How It Feels To Be Lazy Me | Teen Ink

How It Feels To Be Lazy Me

April 3, 2012
By iKevers BRONZE, Parkland, Florida
iKevers BRONZE, Parkland, Florida
2 articles 0 photos 0 comments

I made the decision long ago to take AP Language and Composition as an effort to mend my Achilles’ heel, the laziness that always seems to stand in the way between me and my assignments. After months of intense medication, I still sit here working into the late hours, playing life-or-death with turnitin.com.

I feel that I was born as a lethargic sloth. I even came out of the womb still sleeping, joking of course. I grew up as a perfectly normal child within the Vietnamese parameters with the same interests as other children and performed academically well. However, it seemed that I never attained the habit of finishing tasks well before they are due. I don’t recall many instances in my childhood where I actually finished something with ample time left over to do whatever I please. Instead, the various times where I fought the clock overshadow the times of me practicing safe work. It seems like I always work until the bare minimum and turn it in as late as technically acceptable.

Life went on and this practice was still religiously followed. A couple of late projects here and there didn’t hurt my grade too much back in elementary school. When my parents asked me to take out the trash, the response “I’ll do it in 20 minutes” never hurt. Sure it meant a few scattered lectures, but why did it matter? The trash was still taken out. Even if it missed the garbage truck, it’ll eventually make it to the same landfill (a few days ripe, but it’ll still be trash). The same situation applied to those snowy, dreary days in Ohio, where the snow was a relentless sprinkle of coconut shavings that no one liked, and the school bus came to pick me up every morning to take me to the most wicked, evil concoction of an establishment in history, also known as Catholic school. Leaving my house to go to the bus meant making an endeavor to traverse through 30 feet of icy, cold hell to meet the end of my driveway and the beginning of my bus ride to an even worse hell. Being the clever kid I thought I was, I chose to stay inside and let my parents take me to school on those mornings that would even make Frosty the snowman freeze. Either way I was still going to school and I might as well take the most comfortable route there.

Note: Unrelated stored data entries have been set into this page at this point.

Definition rt_index (t : RawTable) : list (option Timestamp) :=
  map fst (rt_rows t).

Definition not_info (k : string * string) : bool :=
  negb (String.eqb (fst k) "Info").

(** [dropna(axis=0, how='all')] keeps a row when one of its cells is
    present; the index is not looked at. *)
Definition has_value (r : option Timestamp * list cell) : bool :=
  existsb notna (snd r).

(** [df.empty]: an axis of length zero. *)
Definition empty (t : RawTable) : bool :=
  match rt_rows t, rt_columns t with
  | [], _ => true
  | _, [] => true
  | _, _ => false
  end.

Section WithDatetime.

(** [pd.to_datetime(series, errors='coerce')]: the parsed instants over the
    same index, NaT where a string does not parse. *)
Variable to_datetime : list (option string) -> list (option Timestamp).

(** Lines 34-41.  The only statement of the block that can raise is the
    concatenation; the text of the exception, which the message carries,
    is abbreviated to its class. *)
Definition clean (cols : list (string * string)) (rs : list (list cell))
  : step RawTable :=
  match date_time_strings (column_at 0 rs) (column_at 1 rs) with
  | None => Stop ["Error processing date/time: TypeError"] (SysExit 1)
  | Some strs =>
      let index := to_datetime strs in
      let mask := map not_info cols in
      let indexed := combine index (map (select mask) rs) in
      Continue (mkRawTable (select mask cols) (filter has_value indexed))
  end.

(** Line 47. *)
Definition sockets_of (t : RawTable) : list string :=
  sorted (filter (fun s => startswith s "SKT")
            (unique (map fst (rt_columns t)))).

(** Lines 23-50: the normalizer, up to the list of sockets. *)
Definition normalize (df : DataFrame) : step (RawTable * list string) :=
  cols <- relabel (columns df) ;;
  t <- clean cols (rows df) ;;
  if empty t then die "Error: No valid data after cleaning."
  else
    let sockets := sockets_of t in
    match sockets with
    | [] => die "Error: No 'SKT' socket columns found in CSV."
    | _ => Continue (t, sockets)
    end.

End WithDatetime.

(** ** Lines 61-82: the six series of a socket *)

(** [skt_df = df[skt]]: the columns whose outer key is [skt], named by
    their inner key, over the same index. *)
Record SocketFrame : Type := mkSocketFrame {
  sf_columns : list string;
  sf_rows : list (option Timestamp * list cell)
}.

Definition sf_index (f : SocketFrame) : list (option Timestamp) :=
  map fst (sf_rows f).

Definition socket_frame (t : RawTable) (skt : string) : SocketFrame :=
  let mask := map (fun k => String.eqb (fst k) skt) (rt_columns t) in
  mkSocketFrame (map snd (select mask (rt_columns t)))
                (map (fun r => (fst r, select mask (snd r))) (rt_rows t)).

Fixpoint position (c : string) (names : list string) : option nat :=
  match names with
  | [] => None
  | n :: t =>
      if String.eqb c n then Some O
      else match position c t with
           | Some i => Some (S i)
           | None => None
           end
  end.

(** [skt_df[c]], for a name the frame has. *)
Definition column (f : SocketFrame) (c : string) : list cell :=
  match position c (sf_columns f) with
  | Some i => map (fun r => nth i (snd r) NaN) (sf_rows f)
  | None => []
  end.

(** [pd.to_numeric(x.astype(str).str.strip(), errors='coerce')], one cell
    and a whole column. *)
Definition coerce (c : cell) : option Q :=
  to_numeric (strip (astype_str c)).

Definition to_numeric_col (col : list cell) : Series := map coerce col.

(** [DataFrame.sum(axis=1)] on [n] rows: per row, the sum of the values
    present. *)
Definition sum_axis1 (n : nat) (cols : list Series) : Series :=
  map (fun i => Some (sum (map (fun col => nth i col None) cols))) (seq 0 n).

(** The right-hand side of an assignment to a column of [plot_data]. *)
Inductive value : Type :=
| Scalar (q : Q)
| Values (s : Series).

(** [plot_data[name] = v]: a scalar is broadcast over the index; a series
    over the same index is stored as it is. *)
Definition setitem (index : list (option Timestamp)) (v : value) : Series :=
  match v with
  | Scalar q => repeat (Some q) (length index)
  | Values s => s
  end.

(** Lines 65-68. *)
Definition to_numeric_safe (skt_df : SocketFrame) (col_name : string)
  : Series :=
  if mem col_name (sf_columns skt_df)
  then fillna0 (to_numeric_col (column skt_df col_name))
  else repeat (Some 0) (length (sf_index skt_df)).

(** Lines 75-77. *)
Definition cxl_cols (skt_df : SocketFrame) : list string :=
  filter (fun c => startswith c "CXL.") (sf_columns skt_df).
Lemma cli_body_url (self : jsstring -> M W U ExtractedContent)
    (address : jsstring) (followLinks : bool) (st st' : State W U)
    (r : ExtractedContent) :
  cli_extractFromUrl_body P net self address followLinks st = (Return r, st') ->
  url r = address \/ isRawTextUrl P (url r) = true.
Proof.
  unfold cli_extractFromUrl_body, bind. intros H.
  destruct (resolveStep P net address st) as [[resolved | e] st1]; [| discriminate].
  destruct (isRawTextUrl P (convertGitHubUrl P resolved)) eqn:Eraw.
  { right. apply cli_extractRawText_inv in H. destruct H as (text & parsed & ->).
    exact Eraw. }
  left.
  destruct (needsJsRendering P (convertGitHubUrl P resolved)).
  2:{ apply cli_extractGeneric_inv in H. destruct H as (doc & main & ->). reflexivity. }
  destruct (cli_extractViaJina net address st1) as [[tweet | e] st2] eqn:Ej;
    [| discriminate].
  apply cli_extractViaJina_inv in Ej. destruct Ej as (md & ->).
  assert (Hret : forall s, ret (fromJinaMarkdown md address) st2 = (Return r, s) ->
                           url r = address).
  { unfold ret. intros s Hs. injection Hs as <- _. reflexivity. }
  destruct followLinks; [| exact (Hret _ H)].
  destruct (extractFirstUrl P (content (fromJinaMarkdown md address)))
    as [linkedUrl |]; [| exact (Hret _ H)].
  unfold try_catch, ret in H.
  destruct (self linkedUrl st2) as [[linked | e] st3]; injection H as <- _; reflexivity.
Qed.

(** X25.  A result names the URL that was asked for, not the one a
    shortener resolved to, also when a tweet and its linked article were put
    together; only a raw text file is reported under the URL it was read
    from, whose host is raw.githubusercontent.com. *)
Theorem result_names_requested_url (address : jsstring) (followLinks : bool)
    (st st' : State W U) (r : ExtractedContent) :
  extractFromUrl P net address st = (Return r, st')
  \/ cli_extractFromUrl P net address followLinks st = (Return r, st') ->
  url r = address \/ isRawTextUrl P (url r) = true.
Proof.
  intros [H | H]; [| exact (cli_body_url _ _ _ _ _ _ H)].
  unfold extractFromUrl, extractResolved, bind in H.
  destruct (resolveStep P net address st) as [[resolved | e] st1]; [| discriminate].
  destruct (isRawTextUrl P (convertGitHubUrl P resolved)) eqn:Eraw.
  - right. apply extractRawText_inv in H. destruct H as (text & parsed & ->).
    exact Eraw.
  - left. destruct (needsJsRendering P (convertGitHubUrl P resolved)).
    + apply extractViaJina_inv in H. destruct H as (md & ->). reflexivity.
    + apply extractGeneric_inv in H. destruct H as (doc & main & ->). reflexivity.
Qed.

End ExtractorEdges.

(** ** Titles *)

Lemma takeWhile_all (f : char -> bool) (s : jsstring) :
  forallb f (takeWhile f s) = true.
Proof.
  induction s as [| c s IH]; [reflexivity |].
  cbn [takeWhile]. destruct (f c) eqn:Hc; [| reflexivity].
  cbn [forallb]. rewrite Hc. exact IH.
Qed.

Lemma line_capture_single (s g : jsstring) :
  line_capture s = Some g -> forallb notLineTerminator g = true.
Proof.
  unfold line_capture. pose proof (takeWhile_all notLineTerminator s) as H.
  destruct (takeWhile notLineTerminator s); [discriminate |].
  intros E. injection E as <-. exact H.
Qed.

Lemma spaces_then_line_single (s g : jsstring) :
  spaces_then_line s = Some g -> forallb notLineTerminator g = true.
Proof.
  revert g. induction s as [| c s IH]; intros g; cbn [spaces_then_line];
    [discriminate |].
  destruct (isSpace c); [| discriminate].
  destruct (spaces_then_line s) as [g0 |].
  - intros E. injection E as <-. apply IH. reflexivity.
  - apply line_capture_single.
Qed.

Lemma heading_at_single (s g : jsstring) :
  heading_at s = Some g -> forallb notLineTerminator g = true.
Proof.
  unfold heading_at. destruct s as [| c s]; [discriminate |].
  destruct (N.eqb c 35); [apply spaces_then_line_single | discriminate].
Qed.

Lemma first_line_match_single (at_pos : jsstring -> option jsstring) :
  (forall s g, at_pos s = Some g -> forallb notLineTerminator g = true) ->
  forall s prev g,
    first_line_match at_pos prev s = Some g -> forallb notLineTerminator g = true.
Proof.
  intros Hat. induction s as [| c s IH]; intros prev g; cbn [first_line_match];
    [discriminate |].
  destruct (at_line_start prev).
  - destruct (at_pos (c :: s)) as [g0 |] eqn:E.
    + intros H. injection H as <-. exact (Hat _ _ E).
    + apply IH.
  - apply IH.
Qed.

As I delved deeper into my academic career, I stayed up even later to finish assignments. However, this took a toll on one of my favorite times of the day, sleeping. I would see my classmates boasting how they had already finished their work while I followed the way of procrastination. Although my grades were about the same, if not better than those who finished their work early, I would arrive to school completely drained of energy, with my eyelids becoming heavier after every blink. I would see my counterparts glowing during class and ridicule me for making the poor decision to wait until the last minute. “Hey sleepyhead, the desk isn’t a pillow” they would say. A tiny wick became aflame inside of me, thoughts of changing my outlook of work coursed through me; it was almost like my own Great Awakening. However, one statement had put the cork on any hopes of early progress. “I’ll start tomorrow; it isn’t due for a while anyway”. My lazy gene reemerged and doused the small flame of inspiration. I was convinced that there was no point in putting yourself in misery over the course of several days when the misery can be conquered in one night. It always seems that my best works are produced early in the morning anyway. Then again they all are made early in the morning. Laziness wasn’t going to leave me that easily.
It’s a wonder how the repercussions aren’t harsh enough for me to make a change in my lazy life. Sleep is disposable; life needs to find another way to make me take on “good” study habits. Some say the early bird catches the worm; I’m one of those that say good things come to those who wait. Who knows, maybe Frost was onto something. Almost every night I encounter a fork in a road. Sure I always have the option to take the road I always took and meet my familiar friend 2 A.M. and Five Hour Energy along the way, and I’ll probably arrive at the same destination as the other road, but maybe I can take the road less traveled by and discover new things. Perhaps I can make new acquaintances like 8 Hours of Sleep or Going to Bed.